金榜题名带来的喧嚣,如同投入湖面的巨石,激起的波澜远超出林舒的预料。接下来的日子,他那间原本僻静的小院,几乎门庭若市。道贺的、攀交的、投递名帖求见的、甚至还有拐弯抹角想来说媒的,络绎不绝。林舒疲于应对,深感裴世珩“喜事也是麻烦”之言的精准。
他谨记师兄的告诫,对贺仪礼物,寻常笔墨、书籍、土仪等,客气收下,并详细记录;但凡涉及金银珠宝、房契地契等贵重之物,一概婉言谢绝。言谈之间,保持谦逊低调,只将成绩归功于师长教诲、朝廷恩典与侥幸,对自己文章的具体内容及殿试打算,则三缄其口。
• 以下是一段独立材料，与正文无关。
(* ===== verification/Names.v ===== *)
(** * Names of accounts and symbols of assets

    [is_valid_symbol] of protocol/asset_ops.cpp, [is_valid_name] and
    [is_cheap_name] of protocol/account.cpp, and the grammar that [is_valid_name]
    decides. *)

From S2P Require Import Prelude Config.

(** Character classes of the classic locale. *)
Definition is_upper (c : Ascii.ascii) : bool :=
  (65 <=? Z.of_nat (Ascii.nat_of_ascii c)) && (Z.of_nat (Ascii.nat_of_ascii c) <=? 90).
Definition is_lower (c : Ascii.ascii) : bool :=
  (97 <=? Z.of_nat (Ascii.nat_of_ascii c)) && (Z.of_nat (Ascii.nat_of_ascii c) <=? 122).
Definition is_digit (c : Ascii.ascii) : bool :=
  (48 <=? Z.of_nat (Ascii.nat_of_ascii c)) && (Z.of_nat (Ascii.nat_of_ascii c) <=? 57).
Definition is_alpha (c : Ascii.ascii) : bool := is_upper c || is_lower c.
Definition is_alnum (c : Ascii.ascii) : bool := is_alpha c || is_digit c.
Definition dot : Ascii.ascii := Ascii.ascii_of_nat 46.

(** The loop of [is_valid_symbol] over the characters; the boolean is
    [dot_already_present]. *)
Fixpoint symbol_chars_valid (cs : list Ascii.ascii) (dot_already_present : bool) : bool :=
  match cs with
  | [] => true
  | c :: cs' =>
    if (is_alpha c && is_upper c) || is_digit c then symbol_chars_valid cs' dot_already_present
    else if bool_decide (c = dot) then
      if dot_already_present then false else symbol_chars_valid cs' true
    else false
  end.

Definition is_valid_symbol (symbol : string) : bool :=
  let cs := String.list_ascii_of_string symbol in
  let size := Z.of_nat (length cs) in
  if size <? GRAPHENE_MIN_ASSET_SYMBOL_LENGTH then false
  else if bool_decide (take 3 cs = String.list_ascii_of_string "BIT") then false
  else if GRAPHENE_MAX_ASSET_SYMBOL_LENGTH <? size then false
  else if negb (from_option is_alpha false (head cs)) then false
  else if negb (from_option is_alnum false (last cs)) then false
  else symbol_chars_valid cs false.

(** ** Names of accounts *)

Definition hyphen : Ascii.ascii := Ascii.ascii_of_nat 45.

(** [name.find_first_of( '.', begin )], or the length when there is none *)
Fixpoint find_dot (cs : list Ascii.ascii) : nat :=
  match cs with
  | [] => O
  | c :: cs' => if bool_decide (c = dot) then O else S (find_dot cs')
  end.

(** The checks of the label between [begin] and [end]. *)
Definition label_valid (label : list Ascii.ascii) : bool :=
  if Z.of_nat (length label) <? GRAPHENE_MIN_ACCOUNT_NAME_LENGTH then false
  else if negb (from_option is_lower false (head label)) then false
  else if negb (from_option (λ c, is_lower c || is_digit c) false (last label)) then false
  else forallb (λ c, is_lower c || is_digit c || bool_decide (c = hyphen))
         (take (length label - 2) (drop 1 label)).

(** The loop over the labels; [cs] are the characters from [begin] on. *)
Fixpoint labels_valid (fuel : nat) (cs : list Ascii.ascii) : option bool :=
  match fuel with
  | O => None
  | S fuel' =>
    let end_ := find_dot cs in
    if negb (label_valid (take end_ cs)) then Some false
    else if (end_ =? length cs)%nat then Some true
    else labels_valid fuel' (drop (S end_) cs)
  end.

(** [is_valid_name]; [None] when the fuel does not suffice, which it always does
    ([is_valid_name_grammar]). *)
Definition is_valid_name (name : string) : option bool :=
  let cs := String.list_ascii_of_string name in
  let len := Z.of_nat (length cs) in
  if len <? GRAPHENE_MIN_ACCOUNT_NAME_LENGTH then Some false
  else if GRAPHENE_MAX_ACCOUNT_NAME_LENGTH <? len then Some false
  else labels_valid (S (length cs)) cs.

Definition is_vowel (c : Ascii.ascii) : bool :=
  bool_decide (c ∈ String.list_ascii_of_string "aeiouy").
Definition slash : Ascii.ascii := Ascii.ascii_of_nat 47.

(** The loop of [is_cheap_name]; the boolean is [v]. *)
Fixpoint cheap_chars (cs : list Ascii.ascii) (v : bool) : bool :=
  match cs with
  | [] => negb v
  | c :: cs' =>
    if is_digit c then true
    else if bool_decide (c = dot) || bool_decide (c = hyphen) || bool_decide (c = slash) then true
    else cheap_chars cs' (is_vowel c || v)
  end.
Definition is_cheap_name (n : string) : bool := cheap_chars (String.list_ascii_of_string n) false.

(** ** The grammar of names

    The grammar in the comment before [is_valid_name], with lower case letters:
    a label is a letter, or begins with a letter, ends with a letter or digit and
    has letters, digits and hyphens between; a name is one label or more with
    dots between. *)
Definition let_dig (c : Ascii.ascii) : bool := is_lower c || is_digit c.
Definition let_dig_hyp (c : Ascii.ascii) : bool := is_lower c || is_digit c || bool_decide (c = hyphen).
Inductive label : list Ascii.ascii → Prop :=
  | label_letter c : is_lower c = true → label [c]
  | label_long c mid e :
      is_lower c = true → Forall (λ c, let_dig_hyp c = true) mid → let_dig e = true → label (c :: mid ++ [e]).
Inductive subdomain : list Ascii.ascii → Prop :=
  | subdomain_label l : label l → subdomain l
  | subdomain_dot l s : label l → subdomain s → subdomain (l ++ dot :: s).

Lemma label_valid_long c mid e :
  label_valid (c :: mid ++ [e]) = is_lower c && let_dig e && forallb let_dig_hyp mid.
Proof.
  unfold label_valid. rewrite (proj2 (Z.ltb_ge _ _)) by (simpl; unfold GRAPHENE_MIN_ACCOUNT_NAME_LENGTH; lia).
  rewrite app_comm_cons, last_snoc. simpl. unfold let_dig. destruct (is_lower c); [|done]. simpl.
  destruct (is_lower e || is_digit e); [|done]. simpl. rewrite drop_0, length_app. simpl.
  by rewrite Nat.add_1_r, Nat.sub_succ, Nat.sub_0_r, take_app_length.
Qed.
Lemma label_valid_iff l : label_valid l = true ↔ label l.
Proof.
  destruct l as [|c l]; [split; [done|by inversion 1]|]. destruct l as [|e mid _] using rev_ind.
  - split.
    + intros H. apply label_letter. unfold label_valid in H. simpl in H. by destruct (is_lower c).
    + intros H. inversion H as [c' Hc|c' mid e Hc _ _ E]; subst; [|by destruct mid].
      unfold label_valid. simpl. by rewrite Hc.
  - rewrite label_valid_long. split.
    + intros [[Hc He]%andb_prop Hm]%andb_prop. apply label_long; try done.
      apply Forall_forall. intros x Hx%list_elem_of_In. by apply (proj1 (forallb_forall _ _) Hm).
    + intros H. inversion H as [c' Hc E|c' mid' e' Hc Hm He [E1 E2]]; [by destruct mid|].
      apply app_inj_tail in E2 as [-> ->]. rewrite Hc, He. simpl. apply forallb_forall. intros x Hx.
      rewrite Forall_forall in Hm. by apply Hm, list_elem_of_In.
Qed.

(** A label has no dot. *)
Lemma let_dig_hyp_not_dot c : let_dig_hyp c = true → c ≠ dot.
Proof. by intros H ->. Qed.
Lemma label_no_dot l : label l → dot ∉ l.
Proof.
  intros [c Hc|c mid e Hc Hm He] Hin; rewrite ?elem_of_cons, ?elem_of_app, ?elem_of_cons in Hin.
  - destruct Hin as [<-|Hin]; [done|by inversion Hin].
  - destruct Hin as [<-|[Hin|[<-|Hin]]]; [done| |done|by inversion Hin].
    rewrite Forall_forall in Hm. by apply (let_dig_hyp_not_dot dot); [apply Hm|].
Qed.

Lemma find_dot_none l : dot ∉ l → find_dot l = length l.
Proof.
  induction l as [|c l IH]; [done|]. rewrite not_elem_of_cons. intros [Hc Hl]. simpl.
  rewrite bool_decide_eq_false_2 by congruence. by rewrite IH.
Qed.
Lemma find_dot_app l s : dot ∉ l → find_dot (l ++ dot :: s) = length l.
Proof.
  induction l as [|c l IH]; simpl; [done|]. rewrite not_elem_of_cons. intros [Hc Hl].
  rewrite bool_decide_eq_false_2 by congruence. by rewrite IH.
Qed.
(** The characters are a part without a dot, and what follows the first dot. *)
Lemma find_dot_split cs :
  cs = take (find_dot cs) cs ∧ find_dot cs = length cs ∨
  cs = take (find_dot cs) cs ++ dot :: drop (S (find_dot cs)) cs ∧ (find_dot cs < length cs)%nat.
Proof.
  induction cs as [|c cs IH]; [by left|]. simpl. case_bool_decide as Hc; [subst; right; simpl; split; [done|lia]|].
  destruct IH as [[E1 E2]|[E1 E2]]; [left|right]; simpl; (split; [by rewrite <- E1|lia]).
Qed.

(** The loop decides whether the characters form a name. *)
Lemma labels_valid_spec fuel : ∀ cs,
  (length cs < fuel)%nat → ∃ b, labels_valid fuel cs = Some b ∧ (b = true ↔ subdomain cs).
Proof.
  induction fuel as [|fuel IH]; intros cs Hfuel; [lia|]. simpl.
  destruct (label_valid (take (find_dot cs) cs)) eqn:Hl; simpl.
  - apply label_valid_iff in Hl. destruct (Nat.eqb_spec (find_dot cs) (length cs)) as [E|Hne].
    + exists true. split; [done|]. split; [|done]. intros _. rewrite E, firstn_all in Hl. by apply subdomain_label.
    + destruct (find_dot_split cs) as [[_ E]|[E Hlt]]; [done|].
      destruct (IH (drop (S (find_dot cs)) cs)) as (b & Hb & Hiff); [rewrite length_drop; lia|].
      exists b. split; [done|]. rewrite Hiff. split; [intros Hs; rewrite E; by apply subdomain_dot|].
      intros Hs. destruct Hs as [l Hs|l s Hs1 Hs2].
      * destruct Hne. by apply find_dot_none, label_no_dot.
      * rewrite find_dot_app by (by apply label_no_dot). by rewrite drop_app_ge, Nat.sub_succ_l, Nat.sub_diag by lia.
  - exists false. split; [done|]. split; [done|]. intros Hs. enough (label (take (find_dot cs) cs)) as H.
    { apply label_valid_iff in H. congruence. }
    destruct Hs as [l Hs|l s Hs1 Hs2].
    + by rewrite find_dot_none, firstn_all by (by apply label_no_dot).
    + by rewrite find_dot_app, take_app_length by (by apply label_no_dot).
Qed.

(** [is_valid_name] always ends, and accepts exactly the names of the grammar
    documented before it that are not longer than the maximum: the loop over the
    labels, which compares positions in the string, decides the context free
    definition. *)
Theorem is_valid_name_grammar name :
  ∃ b, is_valid_name name = Some b ∧
    (b = true ↔ subdomain (String.list_ascii_of_string name) ∧
       Z.of_nat (String.length name) ≤ GRAPHENE_MAX_ACCOUNT_NAME_LENGTH).
Proof.
  unfold is_valid_name. set (cs := String.list_ascii_of_string name).
  assert (String.length name = length cs) as ->.
  { unfold cs. clear. induction name as [|c name IH]; simpl; [done|]. by rewrite IH. }
  unfold GRAPHENE_MIN_ACCOUNT_NAME_LENGTH. destruct (Z.ltb_spec (Z.of_nat (length cs)) 1) as [Hmin|Hmin].
  { exists false. split; [done|]. split; [done|]. intros [Hs _]. destruct cs as [|c cs']; [|simpl in Hmin; lia].
    inversion Hs as [l Hl|l s Hl _ E]; [by inversion Hl|]. by destruct l. }
  destruct (Z.ltb_spec GRAPHENE_MAX_ACCOUNT_NAME_LENGTH (Z.of_nat (length cs))) as [Hmax|Hmax].
  { exists false. split; [done|]. split; [done|]. intros [_ Hle]. lia. }
  destruct (labels_valid_spec (S (length cs)) cs) as (b & Hb & Hiff); [lia|]. exists b. split; [done|].
  rewrite Hiff. split; [by split|by intros [Hs _]].
Qed.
他首先郑重地去杜仲衡和徐老宗伯府上拜谢。杜仲衡见他高中第九,眼中讶色一闪而过,随即恢复平淡,只点点头:“不错。殿试在即,戒骄戒躁,文章贵在‘稳’与‘实’,莫要因求奇而失正。” 徐老宗伯则捻须微笑,拍着他的肩膀:“好孩子,没给你师父丢脸。殿试之上,天子临轩,气象万千。届时不必慌张,只当是又一次与长者答问,将你胸中所学、心中所想,清晰道出即可。记住,‘诚’字最要紧。”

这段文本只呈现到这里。